Londoners learn how to share the street without barriers to keep vehicles and pedestrians apart.
Advocates for livable streets usually push for more sidewalks and bike lanes to protect pedestrians and cyclists from cars. Division is seen as the key to safety and participation. But a new project in London questions the idea of barriers to begin with, envisioning a "shared space" for the intermingling of vehicles and walkers. It may seem chaotic, but planners believe it could foster a more accessible, safer, pedestrian-friendlier thoroughfare by forcing everyone to slow down and be aware of who's on the road.
Exhibition Road in London—a half-mile strip in the city's cultural heart that draws 11 million visitors each year to its numerous museums and cultural institutions—will reopen next month without clear lane markers or curbs. As The Guardian describes it, the new design "is about suggestion rather than certainty." Similar projects on other streets in London have decreased accidents involving pedestrians, showing that both walkers and drivers tend to pay better attention when they realize that they can't rely on barriers to guide them.
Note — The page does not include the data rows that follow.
Lemma pick_loop_lfu c pol exclude hasEx cands : pwf (cpolicy c) -> pol <> PolicyAllKeysRandom ->
  forall best, (forall k f, best = Some (k, f) -> f = freq c k) ->
  exists r, pick_loop c cands pol exclude hasEx best = Ret r /\
    match r with
    | None => best = None /\ forall x, x ∈ cands -> eligible exclude hasEx (Key x) = false
    | Some k =>
        ((exists f, best = Some (k, f)) \/ (eligible exclude hasEx k = true /\ k ∈ Key <$> cands)) /\
        (forall k0 f0, best = Some (k0, f0) -> freq c k <= f0) /\
        (forall x, x ∈ cands -> eligible exclude hasEx (Key x) = true -> freq c k <= freq c (Key x))
    end.
Proof.
  intros W Hp. induction cands as [|x cands IH]; intros best Hb; cbn [pick_loop].
  { exists (fst <$> best). split; [done|]. destruct best as [[k f]|]; cbn; [|set_solver].
    split_and!; [by left; exists f| |set_solver]. intros k0 f0 [= <- <-]. rewrite (Hb k f eq_refl). done. }
  destruct (hasEx && bool_decide (Key x = exclude)) eqn:Eex.
  { destruct (IH best Hb) as (r & -> & Hr). exists r. split; [done|].
    assert (eligible exclude hasEx (Key x) = false) by (unfold eligible; by rewrite Eex).
    destruct r as [k|].
    - destruct Hr as (H1 & H2 & H3). split_and!; [set_solver|done|].
      intros y [->|Hy]%elem_of_cons; [congruence|auto].
    - destruct Hr as (-> & H2). split; [done|]. intros y [->|Hy]%elem_of_cons; auto. }
  replace (pol =? PolicyAllKeysRandom) with false by lia.
  unfold Estimate. rewrite estimate_ok by apply W. cbn [mbind outcome_bind]. fold (freq c (Key x)).
  assert (eligible exclude hasEx (Key x) = true) as Hel by (unfold eligible; by rewrite Eex).
  set (best' := match best with None => Some (Key x, freq c (Key x)) | Some (k, bf) =>
    if freq c (Key x) <? bf then Some (Key x, freq c (Key x)) else Some (k, bf) end).
  assert (exists k f, best' = Some (k, f) /\ f = freq c k /\ f <= freq c (Key x) /\
    ((k = Key x /\ forall k0 f0, best = Some (k0, f0) -> f < f0) \/ best = Some (k, f)))
    as (kb & fb & Hb' & Hfb & Hle & Hor).
  { unfold best'. destruct best as [[k bf]|].
    - destruct (Z.ltb_spec (freq c (Key x)) bf).
      + eexists _, _. split_and!; [done|done|done|]. left. split; [done|]. intros ? ? [= <- <-]. lia.
      + exists k, bf. split_and!; [done|by apply Hb|lia|by right].
    - eexists _, _. split_and!; [done|done|done|]. by left. }
  destruct (IH best') as (r & -> & Hr). { rewrite Hb'. intros k f [= <- <-]. done. }
  exists r. split; [done|]. destruct r as [k|]; [|by destruct Hr as [Hr _]; rewrite Hb' in Hr].
  destruct Hr as (H1 & H2 & H3). specialize (H2 kb fb Hb'). split_and!.
  - destruct H1 as [(f & Hf)|(? & ?)]; [|right; set_solver]. rewrite Hb' in Hf. simplify_eq.
    destruct Hor as [(-> & _)|Hor]; [right|left; eauto]. split; [done|]. cbn. set_solver.
  - intros k0 f0 Hk0. destruct Hor as [(_ & Hlt)|Hor]; [specialize (Hlt k0 f0 Hk0); lia|].
    rewrite Hor in Hk0. by simplify_eq.
  - intros y [->|Hy]%elem_of_cons Hely; [lia|auto].
Qed.

(** A victim is an eligible candidate; under the frequency policies no eligible
    candidate has a lower estimate; there is none only when no candidate is
    eligible. *)
Lemma pickVictim_ok c cands pol exclude hasEx : pwf (cpolicy c) ->
  exists r, pickVictim c cands pol exclude hasEx = Ret r /\
    match r with
    | None => forall x, x ∈ cands -> eligible exclude hasEx (Key x) = false
    | Some k => eligible exclude hasEx k = true /\ k ∈ Key <$> cands /\
        (pol <> PolicyAllKeysRandom -> forall x, x ∈ cands -> eligible exclude hasEx (Key x) = true ->
           freq c k <= freq c (Key x))
    end.
Proof.
  intros W. unfold pickVictim. destruct (Z.eq_dec pol PolicyAllKeysRandom) as [->|Hne].
  - rewrite pick_loop_random. eexists. split; [done|].
    destruct (find _ _) as [k|] eqn:Ef.
    + apply find_some in Ef as [Hin Hel]. split_and!; [done|by apply list_elem_of_In|done].
    + cbn. intros x Hx. apply (find_none _ _ Ef). apply list_elem_of_In, list_elem_of_fmap. eauto.
  - destruct (pick_loop_lfu c pol exclude hasEx cands W Hne None) as (r & -> & Hr); [done|].
    exists r. split; [done|]. destruct r as [k|]; [|by destruct Hr].
    destruct Hr as ([(f & Hf)|[? ?]] & _ & ?); [done|]. by split_and!.
Qed.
Instead, visual and textural cues let the street's users know how to operate. The pavement is styled with strips of lighter granite crosshatched against a black backdrop, an elegant and leisurely look that hints at paths for pedestrians to cross. Installing corduroy "warning tactile paving" and drainage covers will indicate to vision-impaired pedestrians where the area for cars begins, while removing curbs will make it easier for wheelchairs to navigate the area.
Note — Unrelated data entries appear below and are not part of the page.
(* ===== verification/Resp.v ===== *)
(** * The RESP request decoder ([internal/resp/reader.go], [limits.go], [errors.go])

    [Reader] decodes arrays of bulk strings from a byte source.  The decoder is
    written against the two reads it makes of its source ([ReadSlice('\n')] and
    [io.ReadFull]), the class [Source]; its instance [breader] is the buffered
    reader of the standard library over a connection that delivers its bytes in
    arbitrary pieces. *)
From S2P Require Import Prelude Hash.

(** ** Limits *)
Definition DefaultMaxBulkLen : Z := 512 * 1024 * 1024.
Definition DefaultMaxMultibulkLen : Z := 1024 * 1024.
Definition defaultBufferSize : Z := 16 * 1024.
Definition maxHeaderLine : Z := 64.
Definition maxInt : Z := 2 ^ 63 - 1.

Record Limits : Type := MkLimits { MaxBulkLen : Z; MaxMultibulkLen : Z }.
Record rconfig : Type := MkRConfig { limits : Limits; bufferSize : Z }.

Definition WithMaxBulkLen (n : Z) (c : rconfig) : rconfig :=
  MkRConfig (MkLimits n (MaxMultibulkLen (limits c))) (bufferSize c).
Definition WithMaxMultibulkLen (n : Z) (c : rconfig) : rconfig :=
  MkRConfig (MkLimits (MaxBulkLen (limits c)) n) (bufferSize c).
Definition WithBufferSize (n : Z) (c : rconfig) : rconfig := MkRConfig (limits c) n.

Definition resolveConfig (opts : list (rconfig -> rconfig)) : rconfig :=
  let c := foldl (fun c opt => opt c)
             (MkRConfig (MkLimits DefaultMaxBulkLen DefaultMaxMultibulkLen) defaultBufferSize) opts in
  let mb := if MaxBulkLen (limits c) <=? 0 then DefaultMaxBulkLen else MaxBulkLen (limits c) in
  let mm := if MaxMultibulkLen (limits c) <=? 0 then DefaultMaxMultibulkLen else MaxMultibulkLen (limits c) in
  let bs := if bufferSize c <=? 0 then defaultBufferSize else bufferSize c in
  MkRConfig (MkLimits mb mm) bs.

(** ** Errors *)
Inductive ErrKind : Type :=
| KindExpectedArray
| KindExpectedBulk
| KindBadLength
| KindMissingCRLF
| KindBulkTooLong
| KindMultibulkTooLong
| KindLineTooLong.

Definition kind_message (k : ErrKind) : bytes :=
  match k with
  | KindExpectedArray => B "expected '*' array header"
  | KindExpectedBulk => B "expected '$' bulk-string header"
  | KindBadLength => B "invalid length"
  | KindMissingCRLF => B "expected CRLF terminator"
  | KindBulkTooLong => B "bulk length exceeds configured limit"
  | KindMultibulkTooLong => B "multibulk count exceeds configured limit"
  | KindLineTooLong => B "header line exceeds limit"
  end.

(** What a read can fail with, and what [ReadCommand] reports. *)
Inductive ioerr : Type := IoEOF | IoUnexpectedEOF | IoBufferFull | IoErr (code : Z).
Inductive rderr : Type := RdIO (e : ioerr) | RdProto (k : ErrKind).

#[global] Instance ErrKind_eq_dec : EqDecision ErrKind.
Proof. solve_decision. Defined.
#[global] Instance ioerr_eq_dec : EqDecision ioerr.
Proof. solve_decision. Defined.
#[global] Instance rderr_eq_dec : EqDecision rderr.
Proof. solve_decision. Defined.

(** ** Bytes as numbers *)
Definition code (b : byte) : Z := Z.of_N (Byte.to_N b).
Definition byte_of (n : Z) : byte := default x00 (Byte.of_N (Z.to_N n)).

Lemma code_inj a b : code a = code b -> a = b.
Proof.
  unfold code. intros E%N2Z.inj. apply (f_equal Byte.of_N) in E. rewrite !Byte.of_to_N in E. congruence.
Qed.

Definition CR : byte := x0d.
Definition LF : byte := x0a.
Definition typeArray : byte := x2a.
Definition typeBulk : byte := x24.

(** [strconv.AppendInt] in base ten for a number that is not negative. *)
Fixpoint itoa_fuel (fuel : nat) (n : Z) : bytes :=
  match fuel with
  | O => []
  | S fuel' => if n <? 10 then [byte_of (48 + n)] else itoa_fuel fuel' (n / 10) ++ [byte_of (48 + n mod 10)]
  end.

Definition itoa (n : Z) : bytes := itoa_fuel 20 n.

(** The number a text of decimal digits denotes, after the digits of [acc]. *)
Fixpoint digits_value (acc : Z) (h : bytes) : option Z :=
  match h with
  | [] => Some acc
  | c :: h => if (48 <=? code c) && (code c <=? 57) then digits_value (acc * 10 + (code c - 48)) h else None
  end.

(** ** Sources *)
Class Source (S : Type) := {
  (** [ReadSlice('\n')]: the bytes returned, and an error. *)
  ReadSlice : S -> outcome (bytes * option ioerr * S);
  (** [io.ReadFull] into a buffer of the given length. *)
  ReadFull : S -> nat -> outcome ((bytes + ioerr) * S);
}.

(** ** Decoding *)

(** The digit loop of [parseInt]. *)
Fixpoint parseInt_loop (n : Z) (b : bytes) : option Z :=
  match b with
  | [] => Some n
  | c :: b' =>
      if (code c <? 48) || (57 <? code c) then None
      else
        let d := code c - 48 in
        if Z.quot (maxInt - d) 10 <? n then None
        else parseInt_loop (i64 (i64 (n * 10) + d)) b'
  end.

Definition parseInt (b : bytes) : option Z :=
  match b with
  | [] => None
  | c :: b' =>
      if ((code c <? 49) || (57 <? code c)) &&
         (negb (bool_decide (b' = [])) || negb (code c =? 48))
      then None else parseInt_loop 0 b
  end.

Definition trimCRLF (line : bytes) : bytes + rderr :=
  let n := length line in
  if maxHeaderLine <? Z.of_nat n then inr (RdProto KindLineTooLong)
  else if (n <? 2)%nat || negb (bool_decide (line !! (n - 2)%nat = Some CR))
  then inr (RdProto KindMissingCRLF)
  else inl (take (n - 2) line).

Definition normalizeEOF (e : ioerr) : ioerr :=
  match e with IoEOF => IoUnexpectedEOF | _ => e end.

Section Decode.
Context {S : Type} `{!Source S}.

Definition readHeaderLine (s : S) (atBoundary : bool) : outcome ((bytes + rderr) * S) :=
  r ← ReadSlice s;
  let '(line, err, s') := r in
  match err with
  | Some IoBufferFull => Ret (inr (RdProto KindLineTooLong), s')
  | Some IoEOF =>
      if atBoundary && bool_decide (line = []) then Ret (inr (RdIO IoEOF), s')
      else Ret (inr (RdIO IoUnexpectedEOF), s')
  | Some e => Ret (inr (RdIO e), s')
  | None => Ret (trimCRLF line, s')
  end.

(** [io.ReadFull] with its error normalized. *)
Definition read_exact (s : S) (n : nat) : outcome ((bytes + rderr) * S) :=
  r ← ReadFull s n;
  match r with
  | (inl b, s') => Ret (inl b, s')
  | (inr e, s') => Ret (inr (RdIO (normalizeEOF e)), s')
  end.

Definition readBulkArg (lim : Limits) (s : S) : outcome ((bytes + rderr) * S) :=
  h ← readHeaderLine s false;
  let '(hr, s1) := h in
  match hr with
  | inr e => Ret (inr e, s1)
  | inl header =>
      if negb (bool_decide (head header = Some typeBulk)) then Ret (inr (RdProto KindExpectedBulk), s1)
      else match parseInt (tail header) with
           | None => Ret (inr (RdProto KindBadLength), s1)
           | Some n =>
               if MaxBulkLen lim <? n then Ret (inr (RdProto KindBulkTooLong), s1)
               else if maxAlloc <? n then Panic (* [make([]byte, n)] *)
               else
                 p ← read_exact s1 (Z.to_nat n);
                 let '(pr, s2) := p in
                 match pr with
                 | inr e => Ret (inr e, s2)
                 | inl buf =>
                     t ← read_exact s2 2;
                     let '(tr, s3) := t in
                     match tr with
                     | inr e => Ret (inr e, s3)
                     | inl crlf =>
                         if bool_decide (crlf = [CR; LF]) then Ret (inl buf, s3)
                         else Ret (inr (RdProto KindMissingCRLF), s3)
                     end
                 end
           end
  end.

Fixpoint readArgs (lim : Limits) (n : nat) (s : S) : outcome ((list bytes + rderr) * S) :=
  match n with
  | O => Ret (inl [], s)
  | Datatypes.S n' =>
      a ← readBulkArg lim s;
      let '(ar, s1) := a in
      match ar with
      | inr e => Ret (inr e, s1)
      | inl arg =>
          rest ← readArgs lim n' s1;
          let '(rr, s2) := rest in
          match rr with
          | inr e => Ret (inr e, s2)
          | inl args => Ret (inl (arg :: args), s2)
          end
      end
  end.

Definition ReadCommand (lim : Limits) (s : S) : outcome ((list bytes + rderr) * S) :=
  h ← readHeaderLine s true;
  let '(hr, s1) := h in
  match hr with
  | inr e => Ret (inr e, s1)
  | inl header =>
      if negb (bool_decide (head header = Some typeArray)) then Ret (inr (RdProto KindExpectedArray), s1)
      else match parseInt (tail header) with
           | None => Ret (inr (RdProto KindBadLength), s1)
           | Some n =>
               if MaxMultibulkLen lim <? n then Ret (inr (RdProto KindMultibulkTooLong), s1)
               else if maxAlloc <? 24 * n then Panic (* [make([][]byte, n)], 24 bytes each *)
               else readArgs lim (Z.to_nat n) s1
           end
  end.
End Decode.

(** ** The buffered reader of the standard library

    A connection delivers the bytes to come in pieces, then fails with [final] for
    ever; [Read] fills at most the room it is given, and fails only when no piece is
    left.  [bufio.Reader] keeps what it has read and not handed out, and an error it
    has seen and not reported. *)
Record netsrc : Type := MkNet { pieces : list bytes; final : ioerr }.

Definition net_read (s : netsrc) (room : nat) : bytes * option ioerr * netsrc :=
  match pieces s with
  | [] => ([], Some (final s), s)
  | p :: ps =>
      if (length p <=? room)%nat then (p, None, MkNet ps (final s))
      else (take room p, None, MkNet (drop room p :: ps) (final s))
  end.

Record breader : Type := MkReader { rbuf : bytes; rerr : option ioerr; rsrc : netsrc; rsize : nat }.

(** [NewReaderSize] keeps at least 16 bytes of buffer. *)
Definition NewReader (s : netsrc) (cfg : rconfig) : breader :=
  MkReader [] None s (Nat.max 16 (Z.to_nat (bufferSize cfg))).

Definition fill (b : breader) : breader :=
  let '(d, e, s') := net_read (rsrc b) (rsize b - length (rbuf b)) in
  MkReader (rbuf b ++ d) e s' (rsize b).

(** The first line of a buffer, with its newline, and the rest. *)
Fixpoint cut_line (l : bytes) : option (bytes * bytes) :=
  match l with
  | [] => None
  | x :: l' =>
      if bool_decide (x = LF) then Some ([x], l')
      else match cut_line l' with Some (a, b) => Some (x :: a, b) | None => None end
  end.

Fixpoint b_ReadSlice (fuel : nat) (b : breader) : outcome (bytes * option ioerr * breader) :=
  match fuel with
  | O => Diverge
  | Datatypes.S fuel' =>
      match cut_line (rbuf b) with
      | Some (line, rest) => Ret (line, None, MkReader rest (rerr b) (rsrc b) (rsize b))
      | None =>
          match rerr b with
          | Some e => Ret (rbuf b, Some e, MkReader [] None (rsrc b) (rsize b))
          | None =>
              if (rsize b <=? length (rbuf b))%nat
              then Ret (rbuf b, Some IoBufferFull, MkReader [] None (rsrc b) (rsize b))
              else b_ReadSlice fuel' (fill b)
          end
      end
  end.

(** [bufio.Reader.Read] into [n > 0] bytes: hand out buffered bytes, or read once,
    past the buffer when the request is at least as large. *)
Definition b_Read (b : breader) (n : nat) : bytes * option ioerr * breader :=
  match rbuf b with
  | [] =>
      match rerr b with
      | Some e => ([], Some e, MkReader [] None (rsrc b) (rsize b))
      | None =>
          if (rsize b <=? n)%nat then
            let '(d, e, s') := net_read (rsrc b) n in (d, e, MkReader [] None s' (rsize b))
          else
            let '(d, e, s') := net_read (rsrc b) (rsize b) in
            match e with
            | Some e => ([], Some e, MkReader [] None s' (rsize b))
            | None => (take n d, None, MkReader (drop n d) None s' (rsize b))
            end
      end
  | buffered => (take n buffered, None, MkReader (drop n buffered) (rerr b) (rsrc b) (rsize b))
  end.

(** [io.ReadFull]: reads until the buffer is full or a read fails; an end of file
    after some bytes is unexpected. *)
Fixpoint b_ReadFull (fuel : nat) (b : breader) (n : nat) (acc : bytes)
  : outcome ((bytes + ioerr) * breader) :=
  match fuel with
  | O => Diverge
  | Datatypes.S fuel' =>
      if (n <=? length acc)%nat then Ret (inl acc, b)
      else
        let '(d, e, b') := b_Read b (n - length acc) in
        match e with
        | None => b_ReadFull fuel' b' n (acc ++ d)
        | Some IoEOF => Ret (inr (if bool_decide (acc ++ d = []) then IoEOF else IoUnexpectedEOF), b')
        | Some e => Ret (inr e, b')
        end
  end.

(** Fuel: every read hands out at least one byte or ends the loop. *)
Definition b_fuel (b : breader) : nat :=
  3 + length (rbuf b) + length (mjoin (pieces (rsrc b))) + length (pieces (rsrc b)).

#[global] Instance breader_source : Source breader := {|
  ReadSlice b := b_ReadSlice (b_fuel b) b;
  ReadFull b n := b_ReadFull (b_fuel b + n) b n [];
|}.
The project was prompted by Exhibition Road's increasingly heavy traffic and crowded sidewalks, which made the area unappealing for many pedestrians. Rather than brave such conditions, many pedestrians opt for the area's underground tunnel, bypassing what should be one of the city's cultural treasures. In preparation for the 2012 Olympics and the onslaught of visitors to one of London's most-touristy areas, the area is ready to shed its image as "an area dominated by cars" and become "one that puts people first."